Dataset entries

--- START ---

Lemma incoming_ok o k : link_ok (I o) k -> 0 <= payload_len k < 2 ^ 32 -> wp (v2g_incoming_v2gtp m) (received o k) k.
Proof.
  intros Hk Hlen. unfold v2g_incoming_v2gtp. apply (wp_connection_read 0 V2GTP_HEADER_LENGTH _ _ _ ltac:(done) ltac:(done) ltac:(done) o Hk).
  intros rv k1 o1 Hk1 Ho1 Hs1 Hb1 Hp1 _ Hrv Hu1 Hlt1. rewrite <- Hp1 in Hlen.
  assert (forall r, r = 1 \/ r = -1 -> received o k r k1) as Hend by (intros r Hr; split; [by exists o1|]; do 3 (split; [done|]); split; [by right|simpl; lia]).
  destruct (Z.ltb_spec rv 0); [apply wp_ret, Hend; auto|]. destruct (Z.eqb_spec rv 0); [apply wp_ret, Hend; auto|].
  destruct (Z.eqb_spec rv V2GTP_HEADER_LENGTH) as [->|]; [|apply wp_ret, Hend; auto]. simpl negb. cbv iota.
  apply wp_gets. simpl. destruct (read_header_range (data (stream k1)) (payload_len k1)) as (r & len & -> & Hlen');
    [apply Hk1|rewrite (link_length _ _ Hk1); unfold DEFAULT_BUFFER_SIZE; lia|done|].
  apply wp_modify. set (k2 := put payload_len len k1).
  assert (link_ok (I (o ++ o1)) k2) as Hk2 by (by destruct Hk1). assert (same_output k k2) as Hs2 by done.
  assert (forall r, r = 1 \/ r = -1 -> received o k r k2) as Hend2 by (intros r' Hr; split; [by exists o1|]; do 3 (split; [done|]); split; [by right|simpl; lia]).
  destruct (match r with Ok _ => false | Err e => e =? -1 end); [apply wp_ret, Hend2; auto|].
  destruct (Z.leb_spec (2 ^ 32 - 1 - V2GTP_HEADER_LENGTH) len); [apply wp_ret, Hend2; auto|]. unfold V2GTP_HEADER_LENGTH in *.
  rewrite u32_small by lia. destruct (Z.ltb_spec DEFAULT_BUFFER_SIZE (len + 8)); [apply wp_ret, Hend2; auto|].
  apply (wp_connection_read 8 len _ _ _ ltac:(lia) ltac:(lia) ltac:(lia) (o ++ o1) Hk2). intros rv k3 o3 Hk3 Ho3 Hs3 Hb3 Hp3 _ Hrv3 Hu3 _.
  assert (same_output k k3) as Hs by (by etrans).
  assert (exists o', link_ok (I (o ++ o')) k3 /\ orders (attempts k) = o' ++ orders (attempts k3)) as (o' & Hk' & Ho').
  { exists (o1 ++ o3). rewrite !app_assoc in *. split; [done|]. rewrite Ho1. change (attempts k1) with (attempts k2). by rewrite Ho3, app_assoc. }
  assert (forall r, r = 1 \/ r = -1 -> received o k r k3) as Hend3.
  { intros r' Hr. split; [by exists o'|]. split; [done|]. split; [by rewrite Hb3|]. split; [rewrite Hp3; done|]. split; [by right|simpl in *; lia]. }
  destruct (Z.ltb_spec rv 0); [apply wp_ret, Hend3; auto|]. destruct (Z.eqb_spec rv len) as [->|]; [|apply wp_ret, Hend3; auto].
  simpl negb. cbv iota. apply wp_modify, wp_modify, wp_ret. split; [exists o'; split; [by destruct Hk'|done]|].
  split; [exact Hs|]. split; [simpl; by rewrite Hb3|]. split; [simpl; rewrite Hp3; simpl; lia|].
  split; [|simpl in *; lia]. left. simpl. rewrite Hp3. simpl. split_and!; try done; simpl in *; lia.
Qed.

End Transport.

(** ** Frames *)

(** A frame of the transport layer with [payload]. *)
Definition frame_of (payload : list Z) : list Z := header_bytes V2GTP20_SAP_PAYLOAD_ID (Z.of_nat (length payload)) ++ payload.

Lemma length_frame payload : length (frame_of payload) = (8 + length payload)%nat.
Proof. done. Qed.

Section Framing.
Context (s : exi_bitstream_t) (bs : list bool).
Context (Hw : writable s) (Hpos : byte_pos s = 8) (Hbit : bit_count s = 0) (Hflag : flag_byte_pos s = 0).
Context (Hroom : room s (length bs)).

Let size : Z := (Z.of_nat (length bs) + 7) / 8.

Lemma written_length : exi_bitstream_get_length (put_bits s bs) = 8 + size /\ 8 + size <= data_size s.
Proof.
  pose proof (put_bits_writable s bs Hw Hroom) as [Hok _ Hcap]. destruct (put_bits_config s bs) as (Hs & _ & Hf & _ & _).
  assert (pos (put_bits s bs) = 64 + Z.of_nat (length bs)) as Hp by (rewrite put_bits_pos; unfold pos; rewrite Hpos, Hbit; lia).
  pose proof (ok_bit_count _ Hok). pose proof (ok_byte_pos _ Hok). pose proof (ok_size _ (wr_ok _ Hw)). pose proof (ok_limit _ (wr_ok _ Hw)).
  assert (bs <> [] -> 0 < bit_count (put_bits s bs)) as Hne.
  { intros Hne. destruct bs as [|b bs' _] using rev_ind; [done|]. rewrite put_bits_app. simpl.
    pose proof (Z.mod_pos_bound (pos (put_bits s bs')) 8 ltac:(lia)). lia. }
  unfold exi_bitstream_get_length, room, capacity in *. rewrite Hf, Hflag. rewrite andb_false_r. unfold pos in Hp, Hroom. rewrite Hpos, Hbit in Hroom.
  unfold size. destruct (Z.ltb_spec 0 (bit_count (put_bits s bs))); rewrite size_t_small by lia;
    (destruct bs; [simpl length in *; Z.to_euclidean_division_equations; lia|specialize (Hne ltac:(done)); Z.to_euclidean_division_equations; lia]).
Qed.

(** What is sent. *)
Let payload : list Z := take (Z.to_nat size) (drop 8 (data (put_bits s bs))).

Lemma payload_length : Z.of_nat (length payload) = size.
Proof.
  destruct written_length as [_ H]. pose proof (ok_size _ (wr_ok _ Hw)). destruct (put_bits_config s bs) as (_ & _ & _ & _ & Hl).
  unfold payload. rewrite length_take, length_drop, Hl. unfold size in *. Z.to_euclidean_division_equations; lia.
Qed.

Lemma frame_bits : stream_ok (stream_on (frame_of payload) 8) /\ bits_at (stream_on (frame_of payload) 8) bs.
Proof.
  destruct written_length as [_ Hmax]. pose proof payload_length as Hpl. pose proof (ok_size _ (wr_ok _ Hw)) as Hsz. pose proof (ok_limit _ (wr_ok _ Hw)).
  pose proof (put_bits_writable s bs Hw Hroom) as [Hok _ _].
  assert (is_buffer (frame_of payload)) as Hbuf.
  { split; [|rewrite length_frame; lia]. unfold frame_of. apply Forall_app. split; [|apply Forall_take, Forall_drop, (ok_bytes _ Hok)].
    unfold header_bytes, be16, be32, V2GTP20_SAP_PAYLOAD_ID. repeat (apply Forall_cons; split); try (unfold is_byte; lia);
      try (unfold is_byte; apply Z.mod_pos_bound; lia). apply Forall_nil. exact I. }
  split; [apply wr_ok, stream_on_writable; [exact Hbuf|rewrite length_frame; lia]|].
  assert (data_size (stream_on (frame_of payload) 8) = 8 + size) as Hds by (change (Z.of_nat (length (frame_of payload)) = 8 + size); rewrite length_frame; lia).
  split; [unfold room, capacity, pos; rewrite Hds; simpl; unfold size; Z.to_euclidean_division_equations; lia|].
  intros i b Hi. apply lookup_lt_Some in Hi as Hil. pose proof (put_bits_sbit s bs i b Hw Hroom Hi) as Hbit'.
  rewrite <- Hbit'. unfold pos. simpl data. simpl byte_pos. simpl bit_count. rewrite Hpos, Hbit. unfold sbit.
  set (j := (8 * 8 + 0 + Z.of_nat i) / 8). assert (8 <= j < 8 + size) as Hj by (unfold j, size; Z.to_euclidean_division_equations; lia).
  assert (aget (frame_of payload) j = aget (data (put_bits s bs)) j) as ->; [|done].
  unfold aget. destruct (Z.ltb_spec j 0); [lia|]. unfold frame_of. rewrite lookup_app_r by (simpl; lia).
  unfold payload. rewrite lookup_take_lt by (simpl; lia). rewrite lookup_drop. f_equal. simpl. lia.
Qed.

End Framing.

--- END ---

Copy down every line of the entries containing the word "attempts".

  assert (exists o', link_ok (I (o ++ o')) k3 /\ orders (attempts k) = o' ++ orders (attempts k3)) as (o' & Hk' & Ho').
  { exists (o1 ++ o3). rewrite !app_assoc in *. split; [done|]. rewrite Ho1. change (attempts k1) with (attempts k2). by rewrite Ho3, app_assoc. }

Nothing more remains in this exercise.